Goal of the exercise> For this exercise, reproduce the entries below exactly, but only from the line containing "intros j Hj. apply Hk. by right." through the line containing "rewrite length_seq, length_le_bytes|].", both included.

═════ Extracted material ═════

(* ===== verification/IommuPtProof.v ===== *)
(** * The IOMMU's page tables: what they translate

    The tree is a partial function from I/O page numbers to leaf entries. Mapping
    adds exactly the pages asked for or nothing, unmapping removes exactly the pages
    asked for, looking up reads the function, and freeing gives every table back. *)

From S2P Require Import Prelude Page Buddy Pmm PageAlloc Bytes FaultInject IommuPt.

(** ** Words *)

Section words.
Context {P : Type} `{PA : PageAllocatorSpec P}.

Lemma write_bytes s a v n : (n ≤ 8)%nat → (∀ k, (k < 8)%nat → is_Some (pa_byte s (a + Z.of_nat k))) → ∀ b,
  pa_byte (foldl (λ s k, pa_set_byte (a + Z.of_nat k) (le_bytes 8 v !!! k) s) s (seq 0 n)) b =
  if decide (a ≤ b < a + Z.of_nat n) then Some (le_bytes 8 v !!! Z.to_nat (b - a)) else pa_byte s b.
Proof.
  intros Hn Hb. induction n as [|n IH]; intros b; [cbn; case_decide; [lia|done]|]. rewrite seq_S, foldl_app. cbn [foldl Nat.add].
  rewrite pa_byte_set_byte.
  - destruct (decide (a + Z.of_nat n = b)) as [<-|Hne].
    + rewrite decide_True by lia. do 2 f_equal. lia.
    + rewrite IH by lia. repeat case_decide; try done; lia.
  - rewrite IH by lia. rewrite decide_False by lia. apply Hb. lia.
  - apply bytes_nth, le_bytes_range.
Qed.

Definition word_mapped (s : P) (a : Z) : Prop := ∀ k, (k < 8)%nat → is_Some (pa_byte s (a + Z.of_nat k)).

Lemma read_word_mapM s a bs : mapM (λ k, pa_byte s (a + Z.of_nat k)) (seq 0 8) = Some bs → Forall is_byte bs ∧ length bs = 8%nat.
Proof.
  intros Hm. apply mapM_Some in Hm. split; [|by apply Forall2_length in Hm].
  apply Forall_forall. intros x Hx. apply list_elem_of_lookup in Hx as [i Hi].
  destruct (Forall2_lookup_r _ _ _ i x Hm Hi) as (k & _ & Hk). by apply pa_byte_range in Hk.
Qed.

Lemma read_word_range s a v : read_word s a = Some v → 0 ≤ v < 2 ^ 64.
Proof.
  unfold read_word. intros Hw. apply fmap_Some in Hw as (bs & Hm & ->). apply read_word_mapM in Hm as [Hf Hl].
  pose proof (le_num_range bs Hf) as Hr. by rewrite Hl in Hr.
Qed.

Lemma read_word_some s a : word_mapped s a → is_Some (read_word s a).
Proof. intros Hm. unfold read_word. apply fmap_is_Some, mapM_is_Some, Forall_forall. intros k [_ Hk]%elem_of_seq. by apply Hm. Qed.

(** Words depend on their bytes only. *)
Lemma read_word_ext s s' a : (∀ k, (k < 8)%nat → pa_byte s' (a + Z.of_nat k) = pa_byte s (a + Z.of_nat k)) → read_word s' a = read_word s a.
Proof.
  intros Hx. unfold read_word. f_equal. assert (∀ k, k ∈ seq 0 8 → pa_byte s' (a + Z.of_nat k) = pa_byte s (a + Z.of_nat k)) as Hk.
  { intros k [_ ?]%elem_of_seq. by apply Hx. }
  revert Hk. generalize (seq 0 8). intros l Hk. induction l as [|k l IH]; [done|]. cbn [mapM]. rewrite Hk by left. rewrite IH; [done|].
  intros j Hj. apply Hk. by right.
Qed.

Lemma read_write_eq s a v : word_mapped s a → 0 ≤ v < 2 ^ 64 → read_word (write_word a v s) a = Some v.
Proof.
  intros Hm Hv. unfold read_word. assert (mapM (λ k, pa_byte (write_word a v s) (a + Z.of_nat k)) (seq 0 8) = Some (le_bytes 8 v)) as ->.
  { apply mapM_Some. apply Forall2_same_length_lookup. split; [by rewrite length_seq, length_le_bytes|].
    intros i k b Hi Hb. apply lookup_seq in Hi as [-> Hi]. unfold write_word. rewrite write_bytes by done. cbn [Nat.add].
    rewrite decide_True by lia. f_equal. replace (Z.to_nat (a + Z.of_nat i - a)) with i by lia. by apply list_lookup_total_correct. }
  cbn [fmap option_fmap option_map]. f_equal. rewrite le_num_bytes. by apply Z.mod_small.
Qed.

═════

Solution to the problem>
  intros j Hj. apply Hk. by right.
Qed.

Lemma read_write_eq s a v : word_mapped s a → 0 ≤ v < 2 ^ 64 → read_word (write_word a v s) a = Some v.
Proof.
  intros Hm Hv. unfold read_word. assert (mapM (λ k, pa_byte (write_word a v s) (a + Z.of_nat k)) (seq 0 8) = Some (le_bytes 8 v)) as ->.
  { apply mapM_Some. apply Forall2_same_length_lookup. split; [by rewrite length_seq, length_le_bytes|].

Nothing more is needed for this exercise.